Collected data:
[Start of Attachment]

(** When the hub has no tokenizer of that name, [set_tokenizer]
    (overriding, or with no tokenizer set) raises [ValueError] naming it
    and leaves the object as it was. *)
Theorem set_tokenizer_invalid name override w :
  from_pretrained name = None →
  override = true ∨ tok_truthy (td_tokenizer (tw_self w)) = false →
  ∃ out, set_tokenizer name override w =
    (mkTW (tw_heap w) out (tw_self w),
     Err (PyExn ValueError (name +:+ " is not a valid pretrained model on the HuggingFace Hub or a local model"))).
Proof.
  intros Hn Hc. destruct w as [h o s]. unfold set_tokenizer. td_run. simpl in Hc.
  destruct (td_tokenizer s) as [t|]; simpl in *; [|rewrite Hn; eauto].
  destruct (bool_decide (0 < tok_len t)), override; simpl in *;
    rewrite ?Hn; eauto; by destruct Hc.
Qed.

End Binder.
End Tasks.

(** ** Witnesses *)

Local Open Scope string_scope.

Definition gpt2_tok : tokenizer := mkTokenizer "gpt2" 1024 100 (map py_str).
Definition bert_tok : tokenizer := mkTokenizer "bert-base-cased" 512 100 (map py_str).

(** A hub with two models. *)
Definition hub (n : string) : option tokenizer :=
  if decide (n = "gpt2") then Some gpt2_tok
  else if decide (n = "bert-base-cased") then Some bert_tok else None.

(** A tokenize function reading the [text] column of each row. *)
Definition text_tok : tok_fn := λ _ _ b,
  res_map (λ r : row, match r !! "text" with
                      | Some (PyStr s) => Ok (<["input_ids" := PyInt (Z.of_nat (String.length s))]> ∅)
                      | _ => Err (PyExn KeyError "'text'")
                      end) b.

(** Its lenient variant, which gives rows without text no tokens. *)
Definition tok_row (r : row) : row :=
  match r !! "text" with
  | Some (PyStr s) => <["input_ids" := PyInt (Z.of_nat (String.length s))]> ∅
  | _ => ∅
  end.

Definition row_tok : tok_fn := λ _ _ b, Ok (map tok_row b).

Definition review (s : string) (l : Z) : row := <["text" := PyStr s]> (<["label" := PyInt l]> ∅).

(** The same, as the tokenizer's [__call__] that [_base_tok] makes. *)
Definition text_call (t : tokenizer) (b : list row) (kw : kwdict) : result (list row) := text_tok t kw b.

Definition fresh_world : Tasks.td_world :=
  Tasks.mkTW {[0 := ∅]} [] (Tasks.mkTD [] [] None [] [] text_tok 0).

Definition gpt2_self (f : tok_fn) (valid : list row) : Tasks.TaskDatasets :=
  Tasks.mkTD [review "great film" 1] valid (Some gpt2_tok) ["label"] ["text"] f 0.

Lemma default_kwargs_shared_witness :
  Tasks.tw_out (Tasks.TaskDatasets_init hub text_call [] [] (Some "bert-base-cased") false None
    Tasks.default_kwargs_loc None ["label"]
    (Tasks.TaskDatasets_init hub text_call [] [] (Some "gpt2") false None
    Tasks.default_kwargs_loc None ["label"] fresh_world).1).1
  = [Tasks.msg_no_max; Tasks.msg_seq_len 1024; Tasks.msg_larger].
Proof.
  destruct (Tasks.default_kwargs_shared hub text_call "gpt2" "bert-base-cased" gpt2_tok bert_tok
              [] [] [] [] None None ["label"] ["label"] fresh_world eq_refl eq_refl eq_refl eq_refl eq_refl)
    as (w1 & w2 & E1 & E2 & _ & Ho & _).
  rewrite E1; simpl. rewrite E2; simpl. exact Ho.
Defined.

Lemma _tokenize_rowwise_witness :
  Tasks._tokenize (Tasks.mkTW {[0 := ∅]} [] (gpt2_self row_tok [review "dull" 0])) =
    (Tasks.mkTW {[0 := ∅]} []
       (Tasks.with_splits (gpt2_self row_tok [review "dull" 0])
          [<["input_ids" := PyInt 10]> (<["label" := PyInt 1]> ∅)]
          [<["input_ids" := PyInt 4]> (<["label" := PyInt 0]> ∅)]), Ok ()).
Proof.
  rewrite (Tasks._tokenize_rowwise _ gpt2_tok ∅ tok_row);
    first [reflexivity|repeat (constructor || (eexists; reflexivity))].
Defined.

(** A train split without the [text] column that [remove_cols] names. *)
Lemma _tokenize_missing_column_witness :
  let w := Tasks.mkTW {[0 := ∅]} [] (Tasks.mkTD [<["label" := PyInt 1]> ∅] [] (Some gpt2_tok) ["label"]
                                       ["text"] row_tok 0) in
  (Tasks._tokenize w).1 = w ∧ err_kind (Tasks._tokenize w).2 = Some ValueError.
Proof.
  apply (Tasks._tokenize_missing_column _ gpt2_tok ∅ "text"); [reflexivity..|by left|].
  inversion 1 as [|? ? [? Hx]]. discriminate.
Defined.

(** The validation rows have a [text] that is not a string: [KeyError]
    after the train split was replaced. *)
Definition bad_valid : list row := [<["text" := PyInt 0]> (<["label" := PyInt 0]> ∅)].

[End of Attachment]

» **EXERCISE DESCRIPTION**
Taking the line that contains "(** A train" as the first, reproduce every line through the end of the entries exactly.

» **TASK ANSWER**
(** A train split without the [text] column that [remove_cols] names. *)
Lemma _tokenize_missing_column_witness :
  let w := Tasks.mkTW {[0 := ∅]} [] (Tasks.mkTD [<["label" := PyInt 1]> ∅] [] (Some gpt2_tok) ["label"]
                                       ["text"] row_tok 0) in
  (Tasks._tokenize w).1 = w ∧ err_kind (Tasks._tokenize w).2 = Some ValueError.
Proof.
  apply (Tasks._tokenize_missing_column _ gpt2_tok ∅ "text"); [reflexivity..|by left|].
  inversion 1 as [|? ? [? Hx]]. discriminate.
Defined.

(** The validation rows have a [text] that is not a string: [KeyError]
    after the train split was replaced. *)
Definition bad_valid : list row := [<["text" := PyInt 0]> (<["label" := PyInt 0]> ∅)].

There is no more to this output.